_Exercise:_
In the material below, the required lines run from the one containing "if is_empty trimmed" through the one containing "p media_type =>". Copy those lines exactly, ends included, and nothing else.

_Working data:_
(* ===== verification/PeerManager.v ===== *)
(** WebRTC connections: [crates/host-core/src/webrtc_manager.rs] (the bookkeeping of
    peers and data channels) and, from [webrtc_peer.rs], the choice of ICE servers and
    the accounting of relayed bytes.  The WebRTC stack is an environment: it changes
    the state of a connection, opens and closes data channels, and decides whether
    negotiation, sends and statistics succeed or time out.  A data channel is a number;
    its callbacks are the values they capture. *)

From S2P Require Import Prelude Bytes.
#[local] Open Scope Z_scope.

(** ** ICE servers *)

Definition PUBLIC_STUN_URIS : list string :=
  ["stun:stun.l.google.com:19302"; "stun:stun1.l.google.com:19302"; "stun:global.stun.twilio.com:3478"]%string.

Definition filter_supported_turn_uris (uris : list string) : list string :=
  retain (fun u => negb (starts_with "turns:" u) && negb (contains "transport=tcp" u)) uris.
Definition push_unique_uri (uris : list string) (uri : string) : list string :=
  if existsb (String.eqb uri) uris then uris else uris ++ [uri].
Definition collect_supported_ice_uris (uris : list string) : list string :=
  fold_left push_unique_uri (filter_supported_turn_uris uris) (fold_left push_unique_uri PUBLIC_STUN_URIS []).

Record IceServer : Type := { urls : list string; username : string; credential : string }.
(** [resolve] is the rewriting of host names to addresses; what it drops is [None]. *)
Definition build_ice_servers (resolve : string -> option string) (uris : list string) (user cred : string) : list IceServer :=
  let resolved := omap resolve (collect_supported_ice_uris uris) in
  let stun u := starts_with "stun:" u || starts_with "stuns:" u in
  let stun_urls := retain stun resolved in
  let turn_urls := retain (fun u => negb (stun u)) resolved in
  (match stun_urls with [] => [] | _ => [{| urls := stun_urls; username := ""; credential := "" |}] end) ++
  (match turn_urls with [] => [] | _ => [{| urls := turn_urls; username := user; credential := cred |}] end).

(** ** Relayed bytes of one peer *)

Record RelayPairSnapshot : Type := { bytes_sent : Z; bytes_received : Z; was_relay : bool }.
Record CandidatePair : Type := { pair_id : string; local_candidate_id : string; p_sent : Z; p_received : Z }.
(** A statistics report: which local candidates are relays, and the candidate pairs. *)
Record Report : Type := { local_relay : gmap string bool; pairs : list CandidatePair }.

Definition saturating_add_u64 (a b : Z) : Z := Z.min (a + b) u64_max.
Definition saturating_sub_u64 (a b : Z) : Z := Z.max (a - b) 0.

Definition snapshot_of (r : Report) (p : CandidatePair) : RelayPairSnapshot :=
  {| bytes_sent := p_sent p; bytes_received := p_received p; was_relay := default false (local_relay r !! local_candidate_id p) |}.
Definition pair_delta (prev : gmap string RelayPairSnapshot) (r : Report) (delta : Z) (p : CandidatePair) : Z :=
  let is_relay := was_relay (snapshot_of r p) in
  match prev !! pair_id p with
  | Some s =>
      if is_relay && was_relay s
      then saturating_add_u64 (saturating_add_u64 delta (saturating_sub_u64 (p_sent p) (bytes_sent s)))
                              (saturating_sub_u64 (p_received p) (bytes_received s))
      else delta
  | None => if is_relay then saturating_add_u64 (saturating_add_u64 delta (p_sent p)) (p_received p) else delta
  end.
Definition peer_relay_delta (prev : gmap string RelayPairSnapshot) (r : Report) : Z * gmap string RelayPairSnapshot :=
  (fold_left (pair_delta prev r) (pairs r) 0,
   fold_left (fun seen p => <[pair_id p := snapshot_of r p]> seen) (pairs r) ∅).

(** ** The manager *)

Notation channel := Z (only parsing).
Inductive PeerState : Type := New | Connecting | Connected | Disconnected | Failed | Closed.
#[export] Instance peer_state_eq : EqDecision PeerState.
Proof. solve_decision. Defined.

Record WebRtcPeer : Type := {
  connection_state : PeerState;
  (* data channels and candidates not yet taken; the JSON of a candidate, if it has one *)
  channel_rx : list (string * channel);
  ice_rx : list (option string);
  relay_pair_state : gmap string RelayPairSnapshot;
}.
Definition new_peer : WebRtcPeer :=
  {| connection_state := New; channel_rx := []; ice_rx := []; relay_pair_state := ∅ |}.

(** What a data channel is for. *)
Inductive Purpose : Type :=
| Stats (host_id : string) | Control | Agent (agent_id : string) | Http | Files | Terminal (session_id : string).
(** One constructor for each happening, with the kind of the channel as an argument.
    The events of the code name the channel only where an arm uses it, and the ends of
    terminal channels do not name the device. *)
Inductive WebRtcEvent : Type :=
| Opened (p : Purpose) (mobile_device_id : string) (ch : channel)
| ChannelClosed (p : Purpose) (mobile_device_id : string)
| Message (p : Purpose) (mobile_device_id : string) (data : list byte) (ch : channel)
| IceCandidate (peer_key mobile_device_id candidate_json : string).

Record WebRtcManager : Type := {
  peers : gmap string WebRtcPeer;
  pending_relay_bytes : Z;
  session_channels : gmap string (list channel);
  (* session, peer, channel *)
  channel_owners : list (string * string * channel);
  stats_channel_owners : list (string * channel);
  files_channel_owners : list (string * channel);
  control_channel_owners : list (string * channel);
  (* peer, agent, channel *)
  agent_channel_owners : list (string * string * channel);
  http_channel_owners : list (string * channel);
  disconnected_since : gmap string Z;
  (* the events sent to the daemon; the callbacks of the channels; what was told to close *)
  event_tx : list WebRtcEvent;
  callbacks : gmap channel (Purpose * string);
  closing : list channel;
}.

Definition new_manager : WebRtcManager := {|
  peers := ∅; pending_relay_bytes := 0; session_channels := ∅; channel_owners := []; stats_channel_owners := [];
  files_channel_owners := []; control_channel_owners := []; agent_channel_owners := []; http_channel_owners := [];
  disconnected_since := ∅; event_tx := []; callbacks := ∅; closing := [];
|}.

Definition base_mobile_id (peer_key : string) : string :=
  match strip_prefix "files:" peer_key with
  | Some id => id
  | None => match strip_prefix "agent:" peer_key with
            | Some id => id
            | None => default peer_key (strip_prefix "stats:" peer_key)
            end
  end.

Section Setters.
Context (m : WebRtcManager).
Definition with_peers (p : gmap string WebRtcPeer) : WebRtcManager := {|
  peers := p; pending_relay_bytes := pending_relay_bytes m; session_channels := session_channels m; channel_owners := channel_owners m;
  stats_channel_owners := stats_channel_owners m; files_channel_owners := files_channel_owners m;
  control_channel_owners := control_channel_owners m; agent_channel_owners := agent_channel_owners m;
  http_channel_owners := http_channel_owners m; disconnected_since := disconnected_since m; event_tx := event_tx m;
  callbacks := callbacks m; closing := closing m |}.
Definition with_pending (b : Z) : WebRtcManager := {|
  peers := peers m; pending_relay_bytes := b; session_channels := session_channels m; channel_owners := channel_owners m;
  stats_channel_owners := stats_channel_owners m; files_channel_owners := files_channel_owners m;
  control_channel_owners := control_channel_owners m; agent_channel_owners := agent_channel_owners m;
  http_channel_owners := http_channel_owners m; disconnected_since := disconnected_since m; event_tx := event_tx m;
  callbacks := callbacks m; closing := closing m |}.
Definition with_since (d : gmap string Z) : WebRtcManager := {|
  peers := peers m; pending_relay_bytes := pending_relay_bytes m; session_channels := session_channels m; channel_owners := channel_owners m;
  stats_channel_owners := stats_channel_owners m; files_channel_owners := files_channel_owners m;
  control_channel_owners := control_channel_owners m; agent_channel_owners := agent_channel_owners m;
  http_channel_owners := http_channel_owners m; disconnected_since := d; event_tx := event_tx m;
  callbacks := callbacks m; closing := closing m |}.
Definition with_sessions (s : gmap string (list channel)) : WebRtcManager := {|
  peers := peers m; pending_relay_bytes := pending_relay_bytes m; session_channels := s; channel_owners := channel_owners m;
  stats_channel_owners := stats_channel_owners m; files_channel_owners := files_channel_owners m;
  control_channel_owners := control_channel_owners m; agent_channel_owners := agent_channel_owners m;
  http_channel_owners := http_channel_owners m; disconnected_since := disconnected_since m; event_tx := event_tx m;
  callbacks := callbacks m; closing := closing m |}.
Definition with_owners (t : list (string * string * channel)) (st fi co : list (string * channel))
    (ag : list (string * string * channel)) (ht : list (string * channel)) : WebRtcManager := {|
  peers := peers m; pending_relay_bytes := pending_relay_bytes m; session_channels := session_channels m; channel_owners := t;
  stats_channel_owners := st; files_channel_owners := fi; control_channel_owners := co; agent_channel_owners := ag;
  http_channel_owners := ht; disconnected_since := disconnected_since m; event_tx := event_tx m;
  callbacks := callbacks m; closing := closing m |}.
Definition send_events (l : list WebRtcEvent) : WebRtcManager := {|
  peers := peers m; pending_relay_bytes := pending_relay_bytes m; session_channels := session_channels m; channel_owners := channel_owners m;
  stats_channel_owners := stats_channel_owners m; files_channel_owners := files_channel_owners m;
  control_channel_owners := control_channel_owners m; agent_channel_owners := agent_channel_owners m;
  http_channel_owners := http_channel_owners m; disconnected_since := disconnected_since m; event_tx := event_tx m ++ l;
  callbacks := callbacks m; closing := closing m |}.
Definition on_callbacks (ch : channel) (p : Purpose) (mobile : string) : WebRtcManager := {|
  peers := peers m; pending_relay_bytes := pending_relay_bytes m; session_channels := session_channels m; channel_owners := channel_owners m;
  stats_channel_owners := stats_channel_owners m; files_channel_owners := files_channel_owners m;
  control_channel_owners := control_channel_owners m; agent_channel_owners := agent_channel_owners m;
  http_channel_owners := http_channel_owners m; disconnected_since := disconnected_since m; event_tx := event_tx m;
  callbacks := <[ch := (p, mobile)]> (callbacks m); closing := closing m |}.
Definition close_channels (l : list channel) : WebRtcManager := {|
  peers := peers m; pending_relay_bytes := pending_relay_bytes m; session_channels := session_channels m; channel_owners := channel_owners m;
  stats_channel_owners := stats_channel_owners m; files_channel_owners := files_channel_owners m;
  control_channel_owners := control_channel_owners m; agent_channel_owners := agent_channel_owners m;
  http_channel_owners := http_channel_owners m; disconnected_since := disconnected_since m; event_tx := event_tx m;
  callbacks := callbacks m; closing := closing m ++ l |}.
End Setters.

==

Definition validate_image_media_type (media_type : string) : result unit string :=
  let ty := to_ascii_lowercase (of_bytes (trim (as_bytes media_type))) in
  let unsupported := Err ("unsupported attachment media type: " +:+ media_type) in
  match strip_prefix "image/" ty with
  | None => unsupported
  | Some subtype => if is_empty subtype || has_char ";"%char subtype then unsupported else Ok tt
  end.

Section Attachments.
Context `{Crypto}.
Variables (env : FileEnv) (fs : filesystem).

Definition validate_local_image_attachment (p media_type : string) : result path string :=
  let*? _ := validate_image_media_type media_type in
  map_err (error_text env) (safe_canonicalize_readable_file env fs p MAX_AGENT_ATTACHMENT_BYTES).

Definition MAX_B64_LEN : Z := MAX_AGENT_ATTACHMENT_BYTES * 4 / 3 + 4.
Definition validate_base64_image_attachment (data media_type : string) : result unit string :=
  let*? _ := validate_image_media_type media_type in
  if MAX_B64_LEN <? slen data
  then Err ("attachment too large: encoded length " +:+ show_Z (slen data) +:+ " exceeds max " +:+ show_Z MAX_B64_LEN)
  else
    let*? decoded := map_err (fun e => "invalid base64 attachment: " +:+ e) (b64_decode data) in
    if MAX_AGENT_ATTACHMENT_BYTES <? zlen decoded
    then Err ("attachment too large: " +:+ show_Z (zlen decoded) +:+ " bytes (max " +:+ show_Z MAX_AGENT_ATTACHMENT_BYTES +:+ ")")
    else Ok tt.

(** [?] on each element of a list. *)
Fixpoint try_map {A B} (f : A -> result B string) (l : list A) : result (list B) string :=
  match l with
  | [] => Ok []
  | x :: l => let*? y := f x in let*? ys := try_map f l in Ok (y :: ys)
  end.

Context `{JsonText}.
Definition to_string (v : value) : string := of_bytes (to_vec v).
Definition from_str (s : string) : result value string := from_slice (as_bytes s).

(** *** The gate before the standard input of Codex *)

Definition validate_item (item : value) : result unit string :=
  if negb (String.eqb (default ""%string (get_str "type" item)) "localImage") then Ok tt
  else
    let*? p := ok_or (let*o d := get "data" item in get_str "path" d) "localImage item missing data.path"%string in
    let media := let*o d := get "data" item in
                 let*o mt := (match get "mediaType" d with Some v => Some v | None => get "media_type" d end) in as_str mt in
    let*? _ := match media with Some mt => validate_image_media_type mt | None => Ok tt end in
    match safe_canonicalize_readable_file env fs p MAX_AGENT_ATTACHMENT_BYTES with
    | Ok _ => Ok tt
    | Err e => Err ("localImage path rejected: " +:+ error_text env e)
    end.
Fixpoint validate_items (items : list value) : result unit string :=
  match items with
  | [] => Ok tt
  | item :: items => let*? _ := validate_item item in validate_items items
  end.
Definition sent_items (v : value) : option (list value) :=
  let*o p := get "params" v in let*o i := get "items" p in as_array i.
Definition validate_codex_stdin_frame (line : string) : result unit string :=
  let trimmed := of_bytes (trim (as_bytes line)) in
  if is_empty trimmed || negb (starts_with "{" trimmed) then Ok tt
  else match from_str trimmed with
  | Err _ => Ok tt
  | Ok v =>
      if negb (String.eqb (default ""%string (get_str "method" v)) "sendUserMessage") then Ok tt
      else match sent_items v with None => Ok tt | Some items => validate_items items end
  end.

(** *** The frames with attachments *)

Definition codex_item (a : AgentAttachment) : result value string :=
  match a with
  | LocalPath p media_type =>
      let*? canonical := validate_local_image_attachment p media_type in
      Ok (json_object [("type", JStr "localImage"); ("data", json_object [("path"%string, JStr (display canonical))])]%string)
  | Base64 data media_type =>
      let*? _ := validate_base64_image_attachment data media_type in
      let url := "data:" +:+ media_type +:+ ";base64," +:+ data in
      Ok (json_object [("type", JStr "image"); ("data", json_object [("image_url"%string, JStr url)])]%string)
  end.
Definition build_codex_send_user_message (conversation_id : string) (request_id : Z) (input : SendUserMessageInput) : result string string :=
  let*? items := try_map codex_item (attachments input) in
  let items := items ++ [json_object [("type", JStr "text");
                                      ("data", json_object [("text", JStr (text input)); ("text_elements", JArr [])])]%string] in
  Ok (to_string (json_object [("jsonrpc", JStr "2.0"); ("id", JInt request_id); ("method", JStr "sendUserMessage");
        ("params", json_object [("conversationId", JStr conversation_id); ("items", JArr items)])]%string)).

* * *

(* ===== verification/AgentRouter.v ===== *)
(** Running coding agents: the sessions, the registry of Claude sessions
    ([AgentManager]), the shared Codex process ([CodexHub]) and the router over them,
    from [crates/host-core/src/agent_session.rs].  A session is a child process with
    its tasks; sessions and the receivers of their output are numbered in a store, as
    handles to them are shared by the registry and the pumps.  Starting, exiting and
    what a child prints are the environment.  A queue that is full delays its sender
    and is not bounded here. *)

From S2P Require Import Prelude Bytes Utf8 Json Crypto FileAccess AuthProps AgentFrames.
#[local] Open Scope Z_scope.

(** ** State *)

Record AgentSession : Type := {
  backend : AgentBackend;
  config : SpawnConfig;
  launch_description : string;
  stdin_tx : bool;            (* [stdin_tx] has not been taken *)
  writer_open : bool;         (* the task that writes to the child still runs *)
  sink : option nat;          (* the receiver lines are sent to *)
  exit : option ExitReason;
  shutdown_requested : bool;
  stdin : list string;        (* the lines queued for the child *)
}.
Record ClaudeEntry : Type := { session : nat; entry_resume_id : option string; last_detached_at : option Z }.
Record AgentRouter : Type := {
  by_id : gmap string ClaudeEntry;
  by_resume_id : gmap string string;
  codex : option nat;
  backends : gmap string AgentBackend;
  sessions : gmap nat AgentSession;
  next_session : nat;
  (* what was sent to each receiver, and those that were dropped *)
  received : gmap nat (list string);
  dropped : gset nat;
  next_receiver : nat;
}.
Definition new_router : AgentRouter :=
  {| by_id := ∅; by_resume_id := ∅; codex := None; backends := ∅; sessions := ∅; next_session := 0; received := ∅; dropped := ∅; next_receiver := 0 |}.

_Exercise output:_
  if is_empty trimmed || negb (starts_with "{" trimmed) then Ok tt
  else match from_str trimmed with
  | Err _ => Ok tt
  | Ok v =>
      if negb (String.eqb (default ""%string (get_str "method" v)) "sendUserMessage") then Ok tt
      else match sent_items v with None => Ok tt | Some items => validate_items items end
  end.

(** *** The frames with attachments *)

Definition codex_item (a : AgentAttachment) : result value string :=
  match a with
  | LocalPath p media_type =>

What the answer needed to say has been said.